WHAT TO WORK ON: Needed from the data below: every line from the one with "table_ok t -> paths_ok t ->" up to and including the one with "stay far below", repeated exactly and with nothing else.

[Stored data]

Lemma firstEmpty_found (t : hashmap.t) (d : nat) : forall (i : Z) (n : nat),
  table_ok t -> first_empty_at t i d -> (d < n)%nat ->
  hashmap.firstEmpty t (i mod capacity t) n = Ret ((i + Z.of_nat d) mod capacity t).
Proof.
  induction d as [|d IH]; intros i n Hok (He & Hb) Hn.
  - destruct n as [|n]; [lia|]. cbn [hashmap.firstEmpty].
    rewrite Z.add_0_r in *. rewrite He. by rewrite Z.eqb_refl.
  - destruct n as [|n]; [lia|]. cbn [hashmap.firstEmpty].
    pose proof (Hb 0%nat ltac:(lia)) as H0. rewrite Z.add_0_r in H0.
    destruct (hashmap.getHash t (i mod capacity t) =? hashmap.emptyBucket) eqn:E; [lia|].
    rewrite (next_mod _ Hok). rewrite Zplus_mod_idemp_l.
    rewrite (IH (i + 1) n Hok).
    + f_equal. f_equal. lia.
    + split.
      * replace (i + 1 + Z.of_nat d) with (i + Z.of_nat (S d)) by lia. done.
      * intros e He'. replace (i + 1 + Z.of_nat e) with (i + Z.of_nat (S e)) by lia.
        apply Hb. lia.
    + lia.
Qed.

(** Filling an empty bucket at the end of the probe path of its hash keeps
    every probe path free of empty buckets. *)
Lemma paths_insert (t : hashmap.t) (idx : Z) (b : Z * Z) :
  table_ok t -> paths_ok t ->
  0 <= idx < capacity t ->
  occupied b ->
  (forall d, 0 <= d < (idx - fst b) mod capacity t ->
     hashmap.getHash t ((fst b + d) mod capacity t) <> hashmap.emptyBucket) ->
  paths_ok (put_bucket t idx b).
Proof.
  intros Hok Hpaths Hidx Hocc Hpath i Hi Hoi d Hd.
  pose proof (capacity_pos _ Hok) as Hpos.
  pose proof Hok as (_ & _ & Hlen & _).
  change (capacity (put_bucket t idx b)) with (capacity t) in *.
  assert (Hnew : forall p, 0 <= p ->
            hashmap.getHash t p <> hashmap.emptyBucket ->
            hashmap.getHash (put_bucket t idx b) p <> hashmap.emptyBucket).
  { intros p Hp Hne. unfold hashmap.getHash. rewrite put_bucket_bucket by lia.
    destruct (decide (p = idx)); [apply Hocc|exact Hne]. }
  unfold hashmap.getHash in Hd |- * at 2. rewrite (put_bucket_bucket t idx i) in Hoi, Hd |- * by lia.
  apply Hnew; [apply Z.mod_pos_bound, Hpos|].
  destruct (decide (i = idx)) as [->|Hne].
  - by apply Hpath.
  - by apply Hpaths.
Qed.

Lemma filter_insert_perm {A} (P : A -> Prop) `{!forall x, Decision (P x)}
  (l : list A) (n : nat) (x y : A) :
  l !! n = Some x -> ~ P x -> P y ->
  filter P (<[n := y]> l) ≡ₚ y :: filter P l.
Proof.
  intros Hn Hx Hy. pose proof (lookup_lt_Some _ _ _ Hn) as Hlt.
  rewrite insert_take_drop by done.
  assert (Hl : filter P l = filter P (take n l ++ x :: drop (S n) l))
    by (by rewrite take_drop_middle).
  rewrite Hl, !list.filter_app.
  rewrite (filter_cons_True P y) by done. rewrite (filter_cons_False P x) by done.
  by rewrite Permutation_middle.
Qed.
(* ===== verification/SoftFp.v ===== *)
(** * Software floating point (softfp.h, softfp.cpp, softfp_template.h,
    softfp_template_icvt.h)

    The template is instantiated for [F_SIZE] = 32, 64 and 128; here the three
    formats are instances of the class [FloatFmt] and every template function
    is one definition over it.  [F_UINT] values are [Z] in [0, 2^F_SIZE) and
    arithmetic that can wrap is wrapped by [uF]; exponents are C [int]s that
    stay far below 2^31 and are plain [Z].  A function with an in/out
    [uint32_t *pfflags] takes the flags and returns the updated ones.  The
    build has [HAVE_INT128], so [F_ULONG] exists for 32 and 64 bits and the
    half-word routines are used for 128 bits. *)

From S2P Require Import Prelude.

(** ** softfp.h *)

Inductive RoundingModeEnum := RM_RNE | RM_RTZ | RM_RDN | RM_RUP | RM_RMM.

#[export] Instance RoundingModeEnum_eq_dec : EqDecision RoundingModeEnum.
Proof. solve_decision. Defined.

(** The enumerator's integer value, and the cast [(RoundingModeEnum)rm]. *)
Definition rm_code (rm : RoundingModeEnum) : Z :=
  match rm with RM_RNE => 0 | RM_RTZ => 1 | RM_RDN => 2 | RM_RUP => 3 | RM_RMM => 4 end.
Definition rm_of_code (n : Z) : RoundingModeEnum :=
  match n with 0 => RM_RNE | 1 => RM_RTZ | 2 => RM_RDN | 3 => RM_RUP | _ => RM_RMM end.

SOLUTION BELOW:
  table_ok t -> paths_ok t ->
  0 <= idx < capacity t ->
  occupied b ->
  (forall d, 0 <= d < (idx - fst b) mod capacity t ->
     hashmap.getHash t ((fst b + d) mod capacity t) <> hashmap.emptyBucket) ->
  paths_ok (put_bucket t idx b).
Proof.
  intros Hok Hpaths Hidx Hocc Hpath i Hi Hoi d Hd.
  pose proof (capacity_pos _ Hok) as Hpos.
  pose proof Hok as (_ & _ & Hlen & _).
  change (capacity (put_bucket t idx b)) with (capacity t) in *.
  assert (Hnew : forall p, 0 <= p ->
            hashmap.getHash t p <> hashmap.emptyBucket ->
            hashmap.getHash (put_bucket t idx b) p <> hashmap.emptyBucket).
  { intros p Hp Hne. unfold hashmap.getHash. rewrite put_bucket_bucket by lia.
    destruct (decide (p = idx)); [apply Hocc|exact Hne]. }
  unfold hashmap.getHash in Hd |- * at 2. rewrite (put_bucket_bucket t idx i) in Hoi, Hd |- * by lia.
  apply Hnew; [apply Z.mod_pos_bound, Hpos|].
  destruct (decide (i = idx)) as [->|Hne].
  - by apply Hpath.
  - by apply Hpaths.
Qed.

Lemma filter_insert_perm {A} (P : A -> Prop) `{!forall x, Decision (P x)}
  (l : list A) (n : nat) (x y : A) :
  l !! n = Some x -> ~ P x -> P y ->
  filter P (<[n := y]> l) ≡ₚ y :: filter P l.
Proof.
  intros Hn Hx Hy. pose proof (lookup_lt_Some _ _ _ Hn) as Hlt.
  rewrite insert_take_drop by done.
  assert (Hl : filter P l = filter P (take n l ++ x :: drop (S n) l))
    by (by rewrite take_drop_middle).
  rewrite Hl, !list.filter_app.
  rewrite (filter_cons_True P y) by done. rewrite (filter_cons_False P x) by done.
  by rewrite Permutation_middle.
Qed.
(* ===== verification/SoftFp.v ===== *)
(** * Software floating point (softfp.h, softfp.cpp, softfp_template.h,
    softfp_template_icvt.h)

    The template is instantiated for [F_SIZE] = 32, 64 and 128; here the three
    formats are instances of the class [FloatFmt] and every template function
    is one definition over it.  [F_UINT] values are [Z] in [0, 2^F_SIZE) and
    arithmetic that can wrap is wrapped by [uF]; exponents are C [int]s that
    stay far below 2^31 and are plain [Z].  A function with an in/out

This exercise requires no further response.